[[ DATA RECORDS open ]]
Definition eqb (a b : t) : bool :=
  match a, b with
  | NotReadyToSwitchOn, NotReadyToSwitchOn => true
  | SwitchOnDisabled, SwitchOnDisabled => true
  | ReadyToSwitchOn, ReadyToSwitchOn => true
  | SwitchedOn, SwitchedOn => true
  | OperationEnabled, OperationEnabled => true
  | QuickStopActive, QuickStopActive => true
  | Fault, Fault => true
  | Unknown, Unknown => true
  | _, _ => false
  end.
End DriveState.

(** The transitions named by [stateTransitionViaSdo] and
    [getNextStateTransitionControlword]. *)
Module StateTransition.
Inductive t : Set :=
| _2 | _3 | _4 | _5 | _6 | _7 | _8 | _9 | _10 | _11 | _12 | _15.

Definition eqb (a b : t) : bool :=
  match a, b with
  | _2, _2 | _3, _3 | _4, _4 | _5, _5 | _6, _6 | _7, _7 => true
  | _8, _8 | _9, _9 | _10, _10 | _11, _11 | _12, _12 | _15, _15 => true
  | _, _ => false
  end.
End StateTransition.

(** The error kinds [Elmo.cpp] passes to [Reading::addError]. *)
Module ErrorType.
Inductive t : Set :=
| ConfigurationError
| SdoStateTransitionError
| PdoStateTransitionError
| ErrorReadingError
| ModeOfOperationError
| PdoMappingError
| TxPdoMappingError
| RxPdoTypeError
| TxPdoTypeError.

Definition eqb (a b : t) : bool :=
  match a, b with
  | ConfigurationError, ConfigurationError => true
  | SdoStateTransitionError, SdoStateTransitionError => true
  | PdoStateTransitionError, PdoStateTransitionError => true
  | ErrorReadingError, ErrorReadingError => true
  | ModeOfOperationError, ModeOfOperationError => true
  | PdoMappingError, PdoMappingError => true
  | TxPdoMappingError, TxPdoMappingError => true
  | RxPdoTypeError, RxPdoTypeError => true
  | TxPdoTypeError, TxPdoTypeError => true
  | _, _ => false
  end.
End ErrorType.

(** [Unimplemented] stands for every value of the underlying type that the
    switch statements of [Elmo.cpp] reach only through [default:]. *)
Module RxPdoTypeEnum.
Inductive t : Set := NA | RxPdoStandard | RxPdoCST | Unimplemented.

Definition eqb (a b : t) : bool :=
  match a, b with
  | NA, NA | RxPdoStandard, RxPdoStandard | RxPdoCST, RxPdoCST => true
  | Unimplemented, Unimplemented => true
  | _, _ => false
  end.
End RxPdoTypeEnum.

Module TxPdoTypeEnum.
Inductive t : Set := NA | TxPdoStandard | TxPdoCST | Unimplemented.

Definition eqb (a b : t) : bool :=
  match a, b with
  | NA, NA | TxPdoStandard, TxPdoStandard | TxPdoCST, TxPdoCST => true
  | Unimplemented, Unimplemented => true
  | _, _ => false
  end.
End TxPdoTypeEnum.

(** Only [NA] is named in [Elmo.cpp]; [Mode k] is any other mode. *)
Module ModeOfOperationEnum.
Inductive t : Set := NA | Mode (k : Z).

Definition isNA (m : t) : bool :=
  match m with NA => true | Mode _ => false end.
End ModeOfOperationEnum.

(** The object-dictionary entries [Elmo.cpp] addresses.  Their numeric
    values live in [ObjectDictionary.hpp]; only their identity matters. *)
Module OdIndex.
Inductive t : Set :=
| OD_INDEX_ERROR_CODE
| OD_INDEX_MOTOR_RATED_CURRENT
| OD_INDEX_MOTOR_RATED_TORQUE
| OD_INDEX_MAX_CURRENT
| OD_INDEX_MODES_OF_OPERATION
| OD_INDEX_STATUSWORD
| OD_INDEX_CONTROLWORD
| OD_INDEX_RX_PDO_ASSIGNMENT
| OD_INDEX_TX_PDO_ASSIGNMENT.

Definition eqb (a b : t) : bool :=
  match a, b with
  | OD_INDEX_ERROR_CODE, OD_INDEX_ERROR_CODE => true
  | OD_INDEX_MOTOR_RATED_CURRENT, OD_INDEX_MOTOR_RATED_CURRENT => true
  | OD_INDEX_MOTOR_RATED_TORQUE, OD_INDEX_MOTOR_RATED_TORQUE => true
  | OD_INDEX_MAX_CURRENT, OD_INDEX_MAX_CURRENT => true
  | OD_INDEX_MODES_OF_OPERATION, OD_INDEX_MODES_OF_OPERATION => true
  | OD_INDEX_STATUSWORD, OD_INDEX_STATUSWORD => true
  | OD_INDEX_CONTROLWORD, OD_INDEX_CONTROLWORD => true
  | OD_INDEX_RX_PDO_ASSIGNMENT, OD_INDEX_RX_PDO_ASSIGNMENT => true
  | OD_INDEX_TX_PDO_ASSIGNMENT, OD_INDEX_TX_PDO_ASSIGNMENT => true
  | _, _ => false
  end.
End OdIndex.

(** ** Process-data records *)

(** The fields [updateWrite] fills in ([RxPdo.hpp]). *)
Record RxPdoStandard : Set := {
  rxs_targetPosition_ : Z;
  rxs_targetVelocity_ : Z;
  rxs_targetTorque_ : Z;
  rxs_maxTorque_ : Z;
  rxs_modeOfOperation_ : Z;
  rxs_torqueOffset_ : Z;
  rxs_controlWord_ : Z
}.

Record RxPdoCST : Set := {
  rxc_targetTorque_ : Z;
  rxc_modeOfOperation_ : Z;
  rxc_controlWord_ : Z
}.

(** The fields [updateRead] consumes ([TxPdo.hpp]). *)
Record TxPdoStandard : Set := {
  txs_actualPosition_ : Z;
  txs_digitalInputs_ : Z;
  txs_actualVelocity_ : Z;
  txs_statusword_ : Z;
  txs_analogInput_ : Z;
  txs_actualCurrent_ : Z;
  txs_busVoltage_ : Z
}.

Record TxPdoCST : Set := {
  txc_actualPosition_ : Z;
  txc_actualTorque_ : Z;
  txc_statusword_ : Z;
  txc_actualVelocity_ : Z
}.

(** ** The outside world

    Every call that leaves the object is logged as an [Event]; the log is
    kept newest first.  What the outside answers is a function of the log
    so far, which covers any bus, drive and clock behaviour. *)
Inductive Event : Set :=
| SdoWrite (index : OdIndex.t) (subindex : Z) (completeAccess : bool) (value : Z)
| SdoRead (index : OdIndex.t) (subindex : Z) (completeAccess : bool)
| WriteRxPdoStandard (rxPdo : RxPdoStandard)
| WriteRxPdoCST (rxPdo : RxPdoCST)
| ReadTxPdoStandard
| ReadTxPdoCST
| GetHardwarePdoSizes
| SetStateInit
| Usleep (microseconds : Z)
| SteadyClockNow.

Definition isMailboxOn (i : OdIndex.t) (ev : Event) : bool :=
  match ev with
  | SdoWrite j _ _ _ => OdIndex.eqb i j
  | SdoRead j _ _ => OdIndex.eqb i j
  | _ => false
  end.

Definition isMailbox (ev : Event) : bool :=
  match ev with
  | SdoWrite _ _ _ _ | SdoRead _ _ _ => true
  | _ => false
  end.

Definition isSdoWrite (ev : Event) : bool :=
  match ev with SdoWrite _ _ _ _ => true | _ => false end.

Definition isWriteRxPdo (ev : Event) : bool :=
  match ev with
  | WriteRxPdoStandard _ | WriteRxPdoCST _ => true
  | _ => false
  end.

Definition isReadTxPdo (ev : Event) : bool :=
  match ev with
  | ReadTxPdoStandard | ReadTxPdoCST => true
  | _ => false
  end.

(** How many inbound records have been read so far. *)
Definition readsSoFar (t : list Event) : nat :=
  length (filter isReadTxPdo t).

(** [static_cast<uint32_t>] and [static_cast<uint16_t>] of an integral
    value: what is left of it in 32 and in 16 bits. *)
Definition static_cast_uint32_t (z : Z) : Z := z mod 2 ^ 32.

Definition static_cast_uint16_t (z : Z) : Z := z mod 2 ^ 16.

(** Everything [Elmo.cpp] uses and does not define. *)
Class Collaborators : Type := {
  (** [Controlword.hpp]: the controlword object, its default constructor
      and the mutators and accessor called here. *)
  Controlword : Type;
  newControlword : Controlword;
  setAllFalse : Controlword -> Controlword;
  setStateTransition : StateTransition.t -> Controlword -> Controlword;
  getRawControlword : Controlword -> Z;
  (** [Statusword.hpp]: [setFromRawStatusword] followed by [getDriveState]. *)
  getDriveState : Z -> DriveState.t;
  (** [Command.hpp]. *)
  Command : Type;
  getTargetPositionRaw : Command -> Z;
  getTargetVelocityRaw : Command -> Z;
  getTargetTorqueRaw : Command -> Z;
  getMaxTorqueRaw : Command -> Z;
  getTorqueOffsetRaw : Command -> Z;
  getModeOfOperation : Command -> ModeOfOperationEnum.t;
  (** [static_cast<int8_t>] of a mode of operation. *)
  modeOfOperationInt8 : ModeOfOperationEnum.t -> Z;
  (** [double] and the arithmetic done on it. *)
  Double : Type;
  isZero : Double -> bool;
  fromMilli : Z -> Double;
  (** [round (1000.0 * x)] and [floor (1000.0 * x)], as integers, before
      any cast to a fixed width. *)
  roundMilli : Double -> Z;
  floorMilli : Double -> Z;
  (** The setters and [doUnitConversion] that [stageCommand] applies to a
      copy of the command: encoder resolution, rated current, motor
      constant, gear ratio, maximum current and the raw-command switch. *)
  convertCommand : Z -> Double -> Double -> Double -> Double -> bool -> Command -> Command;
  (** The bus master behind [bus_]. *)
  sdoWriteAnswer : list Event -> OdIndex.t -> Z -> bool -> Z -> bool;
  sdoReadAnswer : list Event -> OdIndex.t -> Z -> bool -> bool * Z;
  txPdoStandardAnswer : list Event -> TxPdoStandard;
  txPdoCSTAnswer : list Event -> TxPdoCST;
  hardwarePdoSizesAnswer : list Event -> Z * Z;
  (** [std::chrono::steady_clock::now()], in microseconds. *)
  steadyClockAnswer : list Event -> Z
}.

Section Driver.
Context {C : Collaborators}.

(** ** Data owned by the controller *)

Record Configuration : Type := {
  motorRatedCurrentA : Double;
  maxCurrentA : Double;
  motorConstant : Double;
  gearRatio : Double;
  positionEncoderResolution : Z;
  useRawCommands : bool;
  useMultipleModeOfOperations : bool;
  modeOfOperationEnum : ModeOfOperationEnum.t;
  rxPdoTypeEnum : RxPdoTypeEnum.t;
  txPdoTypeEnum : TxPdoTypeEnum.t;
  configRunSdoVerifyTimeout : Z;
  driveStateChangeMinTimeout : Z;
  driveStateChangeMaxTimeout : Z;
  minNumberOfSuccessfulTargetStateReadings : Z
}.

Definition set_motorRatedCurrentA (v : Double) (c : Configuration) : Configuration :=
  {| motorRatedCurrentA := v; maxCurrentA := maxCurrentA c;
     motorConstant := motorConstant c; gearRatio := gearRatio c;
     positionEncoderResolution := positionEncoderResolution c;
     useRawCommands := useRawCommands c;
     useMultipleModeOfOperations := useMultipleModeOfOperations c;
     modeOfOperationEnum := modeOfOperationEnum c;
     rxPdoTypeEnum := rxPdoTypeEnum c; txPdoTypeEnum := txPdoTypeEnum c;
     configRunSdoVerifyTimeout := configRunSdoVerifyTimeout c;
     driveStateChangeMinTimeout := driveStateChangeMinTimeout c;
     driveStateChangeMaxTimeout := driveStateChangeMaxTimeout c;
     minNumberOfSuccessfulTargetStateReadings :=
       minNumberOfSuccessfulTargetStateReadings c |}.

(** Modelled from the spec: the class [Reading] is defined outside
    [Elmo.cpp].  Following section 3 it is a telemetry snapshot with the
    accumulated errors and faults; [errors] and [faults] hold the arguments
    of the [addError] and [addFault] calls made so far, newest first. *)
Record Reading : Type := {
  actualPosition : Z;
  digitalInputs : Z;
  actualVelocity : Z;
  statusword : Z;
  analogInput : Z;
  actualCurrent : Z;
  busVoltage : Z;
  errors : list ErrorType.t;
  faults : list Z;
  configuredWith : option Configuration
}.

Definition set_actualPosition (v : Z) (r : Reading) : Reading :=
  {| actualPosition := v; digitalInputs := digitalInputs r; actualVelocity := actualVelocity
     r; statusword := statusword r; analogInput := analogInput r; actualCurrent :=
     actualCurrent r; busVoltage := busVoltage r; errors := errors r; faults := faults r;
     configuredWith := configuredWith r |}.

Definition set_digitalInputs (v : Z) (r : Reading) : Reading :=
  {| actualPosition := actualPosition r; digitalInputs := v; actualVelocity :=
     actualVelocity r; statusword := statusword r; analogInput := analogInput r;
     actualCurrent := actualCurrent r; busVoltage := busVoltage r; errors := errors r;
     faults := faults r; configuredWith := configuredWith r |}.

Definition set_actualVelocity (v : Z) (r : Reading) : Reading :=
  {| actualPosition := actualPosition r; digitalInputs := digitalInputs r; actualVelocity :=
     v; statusword := statusword r; analogInput := analogInput r; actualCurrent :=
     actualCurrent r; busVoltage := busVoltage r; errors := errors r; faults := faults r;
     configuredWith := configuredWith r |}.

Definition set_statusword (v : Z) (r : Reading) : Reading :=
  {| actualPosition := actualPosition r; digitalInputs := digitalInputs r; actualVelocity :=
     actualVelocity r; statusword := v; analogInput := analogInput r; actualCurrent :=
     actualCurrent r; busVoltage := busVoltage r; errors := errors r; faults := faults r;
     configuredWith := configuredWith r |}.

Definition set_analogInput (v : Z) (r : Reading) : Reading :=
  {| actualPosition := actualPosition r; digitalInputs := digitalInputs r; actualVelocity :=
     actualVelocity r; statusword := statusword r; analogInput := v; actualCurrent :=
     actualCurrent r; busVoltage := busVoltage r; errors := errors r; faults := faults r;
     configuredWith := configuredWith r |}.

Definition set_actualCurrent (v : Z) (r : Reading) : Reading :=
  {| actualPosition := actualPosition r; digitalInputs := digitalInputs r; actualVelocity :=
     actualVelocity r; statusword := statusword r; analogInput := analogInput r;
     actualCurrent := v; busVoltage := busVoltage r; errors := errors r; faults := faults r;
     configuredWith := configuredWith r |}.

Definition set_busVoltage (v : Z) (r : Reading) : Reading :=
  {| actualPosition := actualPosition r; digitalInputs := digitalInputs r; actualVelocity :=
     actualVelocity r; statusword := statusword r; analogInput := analogInput r;
     actualCurrent := actualCurrent r; busVoltage := v; errors := errors r; faults := faults
     r; configuredWith := configuredWith r |}.
(** ** The fragment of [re] used by [DATE_PATTERN]

    The pattern is a sequence of counted one-character atoms: [\d{4}] is
    [(Digit, 4)], a literal character is [(Lit c, 1)]. *)

Inductive atom : Type :=
  | Digit
  | Lit (c : ascii).

Definition regex : Type := list (atom * nat).

Definition is_digit (c : ascii) : bool :=
  let n := nat_of_ascii c in ((48 <=? n) && (n <=? 57))%nat.

Definition atom_matches (a : atom) (c : ascii) : bool :=
  match a with
  | Digit => is_digit c
  | Lit l => Ascii.eqb c l
  end.

(** Consume exactly [n] characters matching [a]; the rest of the subject. *)
Fixpoint match_counted (a : atom) (n : nat) (s : string) : option string :=
  match n with
  | O => Some s
  | S n' =>
      match s with
      | EmptyString => None
      | String c rest =>
          if atom_matches a c then match_counted a n' rest else None
      end
  end.

(** [bool(pattern.fullmatch(s))] *)
Fixpoint fullmatch (r : regex) (s : string) : bool :=
  match r with
  | [] => match s with EmptyString => true | _ => false end
  | (a, n) :: r' =>
      match match_counted a n s with
      | Some rest => fullmatch r' rest
      | None => false
      end
  end.

(** The pattern unfolded into one atom per character of the subject, and
    the match of a subject against such a sequence. *)
Definition expand (r : regex) : list atom :=
  flat_map (fun an => repeat (fst an) (snd an)) r.

Fixpoint matches_atoms (atoms : list atom) (s : string) : bool :=
  match atoms, s with
  | [], EmptyString => true
  | a :: atoms', String c rest => atom_matches a c && matches_atoms atoms' rest
  | _, _ => false
  end.

(** ** Module constants *)

Definition COLLECTIONS : list string := ["bills"].

(** [re.compile(r"\d{4}-\d{2}-\d{2}T\d{2}:\d{2}:\d{2}Z")] *)
Definition DATE_PATTERN : regex :=
  [ (Digit, 4); (Lit "-", 1); (Digit, 2); (Lit "-", 1); (Digit, 2);
    (Lit "T", 1);
    (Digit, 2); (Lit ":", 1); (Digit, 2); (Lit ":", 1); (Digit, 2);
    (Lit "Z", 1) ]%nat.
(** * ISO8601 durations: a shallow embedding of [duration.go]

    The development follows the source file top to bottom: the unit
    constants, the two regular expressions with the matcher they are run
    by, the accessors over the [int64] magnitude, [ParseString], the
    template behind [String], and the two JSON methods.  The pieces of the
    Go standard library the source calls ([regexp], [strconv.ParseFloat],
    [math], the [float64] arithmetic, [fmt]'s printing of a [float64],
    [encoding/json]) are modelled as executable functions, the [float64]
    operations through the IEEE 754 specification [SpecFloat] of the
    standard library at precision 53 and maximal exponent 1024.

    Where Go leaves a result to the platform the model is that of amd64:
    [int] has 64 bits, every [float64] operation is rounded on its own
    (no fused multiply-add), and a [float64] that does not fit converts
    to the smallest [int64].  Strings are sequences of bytes; the
    patterns hold ASCII only, so matching bytes is matching runes. *)

From Stdlib Require Import ZArith List Bool Ascii String Lia.
From Stdlib Require Import SpecFloat DecimalString.
From Stdlib Require Import QArith Qround.

Import ListNotations.
Open Scope string_scope.
Open Scope Z_scope.

Set Implicit Arguments.

(** ** The [regexp] package, as far as the two patterns need it *)

Module Regexp.

(** The character classes occurring in the patterns: [\d] and [[\d\.]]. *)
Inductive cclass : Type :=
| Digit
| DigitOrDot.

(** The syntax the two patterns are written in.  A group carries its
    name, the empty string for an unnamed one, as [SubexpNames]
    reports it. *)
Inductive regex : Type :=
| Lit (c : ascii)
| Plus (cl : cclass)
| Seq (r1 r2 : regex)
| Opt (r : regex)
| Group (name : string) (r : regex).

Definition is_digit (c : ascii) : bool :=
  let n := nat_of_ascii c in (48 <=? n)%nat && (n <=? 57)%nat.

Definition in_class (cl : cclass) (c : ascii) : bool :=
  match cl with
  | Digit => is_digit c
  | DigitOrDot => is_digit c || Ascii.eqb c "."
  end.

(** Number of capture groups of an expression; the groups are numbered
    from 1 in the order of their opening parentheses. *)
Fixpoint ngroups (r : regex) : nat :=
  match r with
  | Lit _ | Plus _ => 0
  | Seq r1 r2 => ngroups r1 + ngroups r2
  | Opt r => ngroups r
  | Group _ r => S (ngroups r)
  end.

Fixpoint group_names (r : regex) : list string :=
  match r with
  | Lit _ | Plus _ => []
  | Seq r1 r2 => group_names r1 ++ group_names r2
  | Opt r => group_names r
  | Group n r => n :: group_names r
  end.

(** [SubexpNames]: index 0 is the whole match and has the empty name. *)
Definition SubexpNames (r : regex) : list string := "" :: group_names r.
[[ DATA RECORDS closed ]]
HOW TO COMPLETE THIS TASK
Print only the lines from the top of the data above down to the line holding "ConfigurationError => true", inclusive.

FINISHED TASK
Definition eqb (a b : t) : bool :=
  match a, b with
  | NotReadyToSwitchOn, NotReadyToSwitchOn => true
  | SwitchOnDisabled, SwitchOnDisabled => true
  | ReadyToSwitchOn, ReadyToSwitchOn => true
  | SwitchedOn, SwitchedOn => true
  | OperationEnabled, OperationEnabled => true
  | QuickStopActive, QuickStopActive => true
  | Fault, Fault => true
  | Unknown, Unknown => true
  | _, _ => false
  end.
End DriveState.

(** The transitions named by [stateTransitionViaSdo] and
    [getNextStateTransitionControlword]. *)
Module StateTransition.
Inductive t : Set :=
| _2 | _3 | _4 | _5 | _6 | _7 | _8 | _9 | _10 | _11 | _12 | _15.

Definition eqb (a b : t) : bool :=
  match a, b with
  | _2, _2 | _3, _3 | _4, _4 | _5, _5 | _6, _6 | _7, _7 => true
  | _8, _8 | _9, _9 | _10, _10 | _11, _11 | _12, _12 | _15, _15 => true
  | _, _ => false
  end.
End StateTransition.

(** The error kinds [Elmo.cpp] passes to [Reading::addError]. *)
Module ErrorType.
Inductive t : Set :=
| ConfigurationError
| SdoStateTransitionError
| PdoStateTransitionError
| ErrorReadingError
| ModeOfOperationError
| PdoMappingError
| TxPdoMappingError
| RxPdoTypeError
| TxPdoTypeError.

Definition eqb (a b : t) : bool :=
  match a, b with
  | ConfigurationError, ConfigurationError => true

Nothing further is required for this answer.